Monday, March 7, 2016

Chapter 2 - God Incomprehensible

What is God like?

Can we even answer that question? In truth, no; however, thanks to glimpses given to us through the Word and the Holy Spirit, we have an idea that provides us pictures, similarities, and likenesses. Even wise and inspired men have had difficulty expressing what God is like; often times (actually, at all times) this is because the revealed description of God is wholly or in part delivered to those who are a part of the natural world. Despite the recipient's insight and/or wisdom, the revelation is of a God and a world that is above and outside of nature. This is why in scripture, we find so many times in which writers, having no frame of reference for what they've been shown, describe their visions and insights in terms of what it is like or similar to, rather than what it really is because they are unable to describe what they have been shown. An interesting point that AW Tozer brings up is that while the scripture says that man was made in the image of God, we are not to infer that it means we were created in the "exact image of God." Remember that much of this study is looking at the character and attributes of God, those things which set Him apart as unique in His Greatness; if we were made in the exact image of God, a replica of God, we would "lose the unicity of God and end with no God at all." It comes back to AW Tozer's distinction between That-which-is-God and that-which-is-not-God. When we lose that distinction between the two, we degrade our image of God to something no greater than the created being.

At this point, though, we arrive at a conundrum: our minds strive to discern what God is like, but our minds are limited and constrained from doing so because we can only really understand the ideas of that-which-is-not-God. We are instructed to have no other Gods before Him, but to have an image of God that is other than He is borders on idolatry, however ignorant or unintentional it may be.

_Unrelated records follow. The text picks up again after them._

(* ===== verification/Apic.v ===== *)
(** * Interrupt controllers, the start of other processors, and the clock
    (lapic.c, ioapic.c, picirq.c, and [startothers] of main.c)

    The local APIC, the I/O APIC and the real-time clock are devices: each is a
    class with what the code does to it and what can be observed of it, and a
    class of laws, from the manuals that the code names. *)

From S2P Require Import Prelude Params Trap.

Local Open Scope Z_scope.

(** ** The local APIC *)

Definition IRQ_ERROR : Z := 19.

Inductive lapic_reg := ID | VER | TPR | EOI | SVR | ESR | ICRLO | ICRHI | TIMER | PCINT | LINT0 | LINT1 | ERROR | TICR | TCCR | TDCR.
#[export] Instance lapic_reg_eq_dec : EqDecision lapic_reg.
Proof. solve_decision. Defined.

(** The index of a register in an array of words. *)
Definition index (r : lapic_reg) : Z :=
  match r with
  | ID => 0x0020 / 4 | VER => 0x0030 / 4 | TPR => 0x0080 / 4 | EOI => 0x00B0 / 4 | SVR => 0x00F0 / 4 | ESR => 0x0280 / 4
  | ICRLO => 0x0300 / 4 | ICRHI => 0x0310 / 4 | TIMER => 0x0320 / 4 | PCINT => 0x0340 / 4 | LINT0 => 0x0350 / 4 | LINT1 => 0x0360 / 4
  | ERROR => 0x0370 / 4 | TICR => 0x0380 / 4 | TCCR => 0x0390 / 4 | TDCR => 0x03E0 / 4
  end.

Abbreviation ENABLE := (0x00000100) (only parsing).     (* Unit Enable *)
Abbreviation INIT := (0x00000500) (only parsing).       (* INIT/RESET *)
Abbreviation STARTUP := (0x00000600) (only parsing).    (* Startup IPI *)
Abbreviation DELIVS := (0x00001000) (only parsing).     (* Delivery status *)
Abbreviation ASSERT := (0x00004000) (only parsing).     (* Assert interrupt (vs deassert) *)
Abbreviation LEVEL := (0x00008000) (only parsing).      (* Level triggered *)
Abbreviation BCAST := (0x00080000) (only parsing).      (* Send to all APICs, including self. *)
Abbreviation X1 := (0x0000000B) (only parsing).         (* divide counts by 1 *)
Abbreviation PERIODIC := (0x00020000) (only parsing).   (* Periodic *)
Abbreviation MASKED := (0x00010000) (only parsing).     (* Interrupt masked *)

(** The registers as the CPU reads and writes them, the values of those that
    only software changes, and the interprocessor interrupts that were sent:
    the destination and the low command word. [lag] is 0 if no command is
    pending, else it bounds how often the delivery status is still read as
    pending; [delay] bounds it. *)
Class Lapic (H : Type) := {
  lread : Z → M H Z;
  lwrite : Z → Z → M H unit;
  reg : H → lapic_reg → Z;
  sent : H → list (Z * Z);
  lag : H → nat;
  delay : nat
}.

Definition stable (r : lapic_reg) : bool := match r with EOI | ESR | ICRLO | TCCR => false | _ => true end.
Definition same_regs {H} `{Lapic H} (h h' : H) : Prop := ∀ q, stable q = true → reg h' q = reg h q.

(** A write of the low command word sends an interrupt if no other command is
    pending; what happens to it otherwise is not said. Only such a write makes a
    command pending. *)
Class LapicLaws (H : Type) `{Lapic H} : Prop := {
  lwrite_set r v h : stable r = true → r ≠ ID → r ≠ VER → ∃ h', lwrite (index r) v h = Done tt h' ∧ sent h' = sent h ∧ (lag h' ≤ lag h)%nat ∧
    ∀ q, stable q = true → reg h' q = if decide (q = r) then v else reg h q;
  lwrite_act r v h : r = EOI ∨ r = ESR → ∃ h', lwrite (index r) v h = Done tt h' ∧ sent h' = sent h ∧ (lag h' ≤ lag h)%nat ∧ same_regs h h';
  lwrite_icr v h : lag h = 0%nat →
    ∃ h', lwrite (index ICRLO) v h = Done tt h' ∧ sent h' = sent h ++ [(Z.shiftr (reg h ICRHI) 24, v)] ∧ same_regs h h';
  lread_stable r h : stable r = true → ∃ h', lread (index r) h = Done (reg h r) h' ∧ sent h' = sent h ∧ (lag h' ≤ lag h)%nat ∧ same_regs h h';
  lread_icr h : ∃ v h', lread (index ICRLO) h = Done v h' ∧ sent h' = sent h ∧ same_regs h h' ∧
    (Z.land v DELIVS = 0 ∧ lag h' = 0%nat ∨ Z.land v DELIVS ≠ 0 ∧ (lag h' < lag h)%nat);
  lag_delay h : (lag h ≤ delay)%nat
}.

(** A command is delivered when the register [ID] has been read after it. The
    manuals do not promise this: [lapicstartap] relies on it, because it does not
    look at the delivery status and [microdelay] does not wait. *)
Class LapicPrompt (H : Type) `{Lapic H} : Prop :=
  icr_prompt v x h h1 h2 : lwrite (index ICRLO) v h = Done tt h1 → lread (index ID) h1 = Done x h2 → lag h2 = 0%nat.

Abbreviation CMOS_PORT := (0x70) (only parsing).
(* I/O addresses of the two programmable interrupt controllers *)
Abbreviation IO_PIC1 := (0x20) (only parsing).
Abbreviation IO_PIC2 := (0xA0) (only parsing).

Section lapic_code.
  Context {H : Type} `{Lapic H}.

(** [lapic], the address of the registers or 0; the device; the bytes written to
    ports; and words of memory below 1M. *)
Record lapic_state := Lst { l_lapic : Z; l_hw : H; l_out : list (Z * Z); l_mem : gmap Z Z }.
Definition lhw {A} (m : M H A) : M lapic_state A := zoom l_hw (λ h s, Lst (l_lapic s) h (l_out s) (l_mem s)) m.
Definition loutb (p v : Z) : M lapic_state unit := mmodify (λ s, Lst (l_lapic s) (l_hw s) (l_out s ++ [(p, u8 v)]) (l_mem s)).
Definition lpoke (a v : Z) : M lapic_state unit := mmodify (λ s, Lst (l_lapic s) (l_hw s) (l_out s) (<[a := u16 v]> (l_mem s))).

(** Address 0 is not mapped. *)
Definition lapicw (r : lapic_reg) (value : Z) : M lapic_state unit :=
  s ← mget;
  if decide (l_lapic s = 0) then panic "page fault" else
  lhw (lwrite (index r) value);;
  lhw (lread (index ID));;      (* wait for write to finish, by reading *)
  mret tt.

(** The delivery of a command ends within [delay] reads. *)
Fixpoint delivered (fuel : nat) : M lapic_state unit :=
  match fuel with
  | O => λ _, Diverge
  | S fuel => v ← lhw (lread (index ICRLO)); if decide (Z.land v DELIVS ≠ 0) then delivered fuel else mret tt
  end.

Definition lapicinit : M lapic_state unit :=
  s ← mget;
  if decide (l_lapic s = 0) then mret tt else
  lapicw SVR (Z.lor ENABLE (T_IRQ0 + IRQ_SPURIOUS));;
  lapicw TDCR X1;;
  lapicw TIMER (Z.lor PERIODIC (T_IRQ0 + IRQ_TIMER));;
  lapicw TICR 1000000;;
  lapicw LINT0 MASKED;;
  lapicw LINT1 MASKED;;
  ver ← lhw (lread (index VER));
  (if decide (4 ≤ Z.land (Z.shiftr ver 16) 0xFF) then lapicw PCINT MASKED else mret tt);;
  lapicw ERROR (T_IRQ0 + IRQ_ERROR);;
  lapicw ESR 0;;
  lapicw ESR 0;;
  lapicw EOI 0;;
  lapicw ICRHI 0;;
  lapicw ICRLO (Z.lor (Z.lor BCAST INIT) LEVEL);;
  delivered (S delay);;
  lapicw TPR 0.

Definition lapicid : M lapic_state Z :=
  s ← mget;
  if decide (l_lapic s = 0) then mret 0 else
  v ← lhw (lread (index ID)); mret (Z.shiftr v 24).

Definition lapiceoi : M lapic_state unit :=
  s ← mget;
  if decide (l_lapic s ≠ 0) then lapicw EOI 0 else mret tt.

(** It does not spin. *)
Definition microdelay (us : Z) : M lapic_state unit := mret tt.

Definition WARM_RESET : Z := Z.lor (Z.shiftl 0x40 4) 0x67.

Definition lapicstartap (apicid addr : Z) : M lapic_state unit :=
  loutb CMOS_PORT 0xF;;
  loutb (CMOS_PORT + 1) 0x0A;;
  lpoke WARM_RESET 0;;
  lpoke (WARM_RESET + 2) (Z.shiftr addr 4);;
  lapicw ICRHI (u32 (Z.shiftl apicid 24));;
  lapicw ICRLO (Z.lor (Z.lor INIT LEVEL) ASSERT);;
  microdelay 200;;
  lapicw ICRLO (Z.lor INIT LEVEL);;
  microdelay 100;;
  mfor (seq 0 2) (λ _,
    lapicw ICRHI (u32 (Z.shiftl apicid 24));;
    lapicw ICRLO (Z.lor STARTUP (Z.shiftr addr 12));;
    microdelay 200).

(** The two programmable interrupt controllers are not used: all their
    interrupts are masked. *)
Definition picinit : M lapic_state unit := loutb (IO_PIC1 + 1) 0xFF;; loutb (IO_PIC2 + 1) 0xFF.
End lapic_code.

(** What a processor does with an interprocessor interrupt (MultiProcessor
    Specification, appendix B): INIT resets it and it waits; a STARTUP starts a
    processor that waits, in the page that the vector names, and is ignored by
    others; a de-assertion of INIT only synchronises arbitration. *)
Inductive processor := Running | Waiting | Started (pc : Z).

Definition to_me (me : Z) (i : Z * Z) : bool := (Z.land i.2 0xC0000 =? BCAST) || (Z.land i.2 0xC0000 =? 0) && (i.1 =? me).
Definition receive (me : Z) (p : processor) (i : Z * Z) : processor :=
  if negb (to_me me i) then p
  else if Z.land i.2 0x700 =? INIT then if (Z.land i.2 LEVEL =? 0) || negb (Z.land i.2 ASSERT =? 0) then Waiting else p
  else if Z.land i.2 0x700 =? STARTUP then match p with Waiting => Started (Z.shiftl (Z.land i.2 0xFF) 12) | _ => p end
  else p.

Section lapic_proof.
  Context {H : Type} `{HA : Lapic H} `{HL : !LapicLaws H}.
  Implicit Types (h : H) (s : lapic_state (H := H)).

(** What a write does to the registers and the interrupts sent. *)
Definition effect (r : lapic_reg) (v : Z) (w : (lapic_reg → Z) * list (Z * Z)) : (lapic_reg → Z) * list (Z * Z) :=
  match r with
  | EOI | ESR => w
  | ICRLO => (w.1, w.2 ++ [(Z.shiftr (w.1 ICRHI) 24, v)])
  | _ => (λ q, if decide (q = r) then v else w.1 q, w.2)
  end.
Definition shows h (w : (lapic_reg → Z) * list (Z * Z)) : Prop := sent h = w.2 ∧ ∀ q, stable q = true → reg h q = w.1 q.

Lemma shows_self h : shows h (reg h, sent h).
Proof. done. Qed.

Lemma shows_same h h' w : shows h w → sent h' = sent h → same_regs h h' → shows h' w.
Proof. intros [Hs Hr] Hs' Hr'. split; [congruence|]. intros q Hq. rewrite Hr' by done. auto. Qed.

Definition writable (r : lapic_reg) : bool := match r with ID | VER | TCCR => false | _ => true end.

Lemma lwrite_effect r v h w : shows h w → writable r = true → (r = ICRLO → lag h = 0%nat) →
  ∃ h', lwrite (index r) v h = Done tt h' ∧ shows h' (effect r v w) ∧ (r ≠ ICRLO → (lag h' ≤ lag h)%nat).
Proof.
  intros Hw Hr Hl. assert (Hcase : r = EOI ∨ r = ESR ∨ r = ICRLO ∨ stable r = true ∧ r ≠ ID ∧ r ≠ VER ∧ effect r v w = (λ q, if decide (q = r) then v else w.1 q, w.2)).
  { destruct r; try discriminate Hr; auto 6; do 3 right; repeat split; discriminate. }
  destruct Hcase as [->|[->|[->|(Hst & Hi & Hv & ->)]]].
  - destruct (lwrite_act EOI v h ltac:(auto)) as (h' & Hrun & Hs & Hla & Hk). exists h'. split; [done|]. split; [by eapply shows_same|done].
  - destruct (lwrite_act ESR v h ltac:(auto)) as (h' & Hrun & Hs & Hla & Hk). exists h'. split; [done|]. split; [by eapply shows_same|done].
  - destruct (lwrite_icr v h (Hl eq_refl)) as (h' & Hrun & Hs & Hk). exists h'. split; [done|]. split; [|done]. destruct Hw as [Hw1 Hw2]. split; simpl.
    + by rewrite Hs, Hw1, Hw2.
    + intros q Hq. rewrite Hk by done. auto.
  - destruct (lwrite_set r v h Hst Hi Hv) as (h' & Hrun & Hs & Hla & Hk). exists h'. split; [done|]. split; [|done]. destruct Hw as [Hw1 Hw2]. split; simpl; [congruence|].
    intros q Hq. rewrite Hk by done. case_decide; auto.
Qed.

Definition with_hw s h : lapic_state := Lst (l_lapic s) h (l_out s) (l_mem s).

Lemma lhw_run {A} (m : M H A) s a h : m (l_hw s) = Done a h → lhw m s = Done a (with_hw s h).
Proof. intros Hm. unfold lhw, zoom. by rewrite Hm. Qed.

Lemma lapicw_spec r v s h w : l_lapic s ≠ 0 → shows h w → writable r = true → (r = ICRLO → lag h = 0%nat) →
  ∃ h', lapicw r v (with_hw s h) = Done tt (with_hw s h') ∧ shows h' (effect r v w) ∧ (lag h = 0%nat → r ≠ ICRLO ∨ LapicPrompt H → lag h' = 0%nat).
Proof.
  intros Hl Hw Hr Hlag. destruct (lwrite_effect r v _ w Hw Hr Hlag) as (h1 & Hrun1 & Hw1 & Hl1). destruct (lread_stable ID h1 eq_refl) as (h2 & Hrun2 & Hs & Hl2 & Hk).
  exists h2. split; [|split; [by eapply shows_same|]].
  - unfold lapicw. rewrite (run_bind mget _ (with_hw s h) (with_hw s h) (with_hw s h)) by done. rewrite decide_False by done.
    rewrite (run_bind _ _ _ _ _ (lhw_run _ (with_hw s h) _ _ Hrun1)). by rewrite (run_bind _ _ _ _ _ (lhw_run _ (with_hw s h1) _ _ Hrun2)).
  - intros H0 Hp. destruct (decide (r = ICRLO)) as [->|Hne]; [|specialize (Hl1 Hne); lia]. destruct Hp as [|Hp]; [done|]. by eapply icr_prompt.
Qed.

Lemma lapicw_run {A} r v (k : unit → M lapic_state A) s h w : l_lapic s ≠ 0 → shows h w ∧ lag h = 0%nat → writable r = true → r ≠ ICRLO ∨ LapicPrompt H →
  ∃ h', (lapicw r v ≫= k) (with_hw s h) = k tt (with_hw s h') ∧ shows h' (effect r v w) ∧ lag h' = 0%nat.
Proof.
  intros Hl [Hw H0] Hr Hp. destruct (lapicw_spec r v s h w Hl Hw Hr (λ _, H0)) as (h' & Hrun & Hh & Hl'). exists h'. split; [|split; [done|by apply Hl']].
  by rewrite (run_bind _ _ _ _ _ Hrun).
Qed.

Lemma delivered_spec w : ∀ fuel s, shows (l_hw s) w → (lag (l_hw s) < fuel)%nat →
  ∃ h, delivered fuel s = Done tt (with_hw s h) ∧ shows h w ∧ lag h = 0%nat.
Proof.
  induction fuel as [|fuel IH]; intros s Hw Hlag; [lia|]. destruct (lread_icr (l_hw s)) as (v & h1 & Hrun & Hs & Hk & Hcase). cbn [delivered].
  rewrite (run_bind _ _ _ _ _ (lhw_run _ s _ _ Hrun)). assert (Hw1 : shows h1 w) by by eapply shows_same. destruct Hcase as [[Hv Hl]|[Hv Hl]].
  - rewrite decide_False by tauto. by exists h1.
  - rewrite decide_True by done. destruct (IH (with_hw s h1) Hw1 ltac:(simpl; lia)) as (h & Hh & Hw'). by exists h.
Qed.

Again, we are stuck. If God is incomprehensible as the Apostle's Creed states He is, or unapproachable, as the Apostle Paul states He is,  how can we ever understand what He is like rightly? How can we acquaint ourselves with Him who is too high to know and how are we to be accountable to seek and know That which can't be known? Paraphrasing Zophar the Namathite: "Can you find out God by searching? Can you know the Almighty perfectly? It is high as heaven; what can you do? It is deeper than hell; what can you know?" Jesus answers these questions in John: "No man knows the Father, except the Son, and also to whomever the Son reveals Him." Paul also says in I Corinthians that God can only be known as the Holy Spirit, in the seeking heart, "performs... an act of self-disclosure." God reveals Himself, what He is like, through Jesus... but He does so, not to the reasoning mind, but to the seeking heart moving in faith and love. Tozer states, "Faith is an organ of knowledge, and love an organ of experience. God came to us in the incarnation; in atonement He reconciled us to Himself, and by faith and love we enter and lay hold on Him."

In the end, there is no acceptable answer to the question, "What is God like?" There is, however, a more acceptable and relevant question which is, "What has God disclosed about Himself that the reverent reason can comprehend?" Even though the name of God is withheld and His essential nature is outside our ability to comprehend, in His "condescending love", He has revealed certain things about Himself to be true... "These are we call His attributes."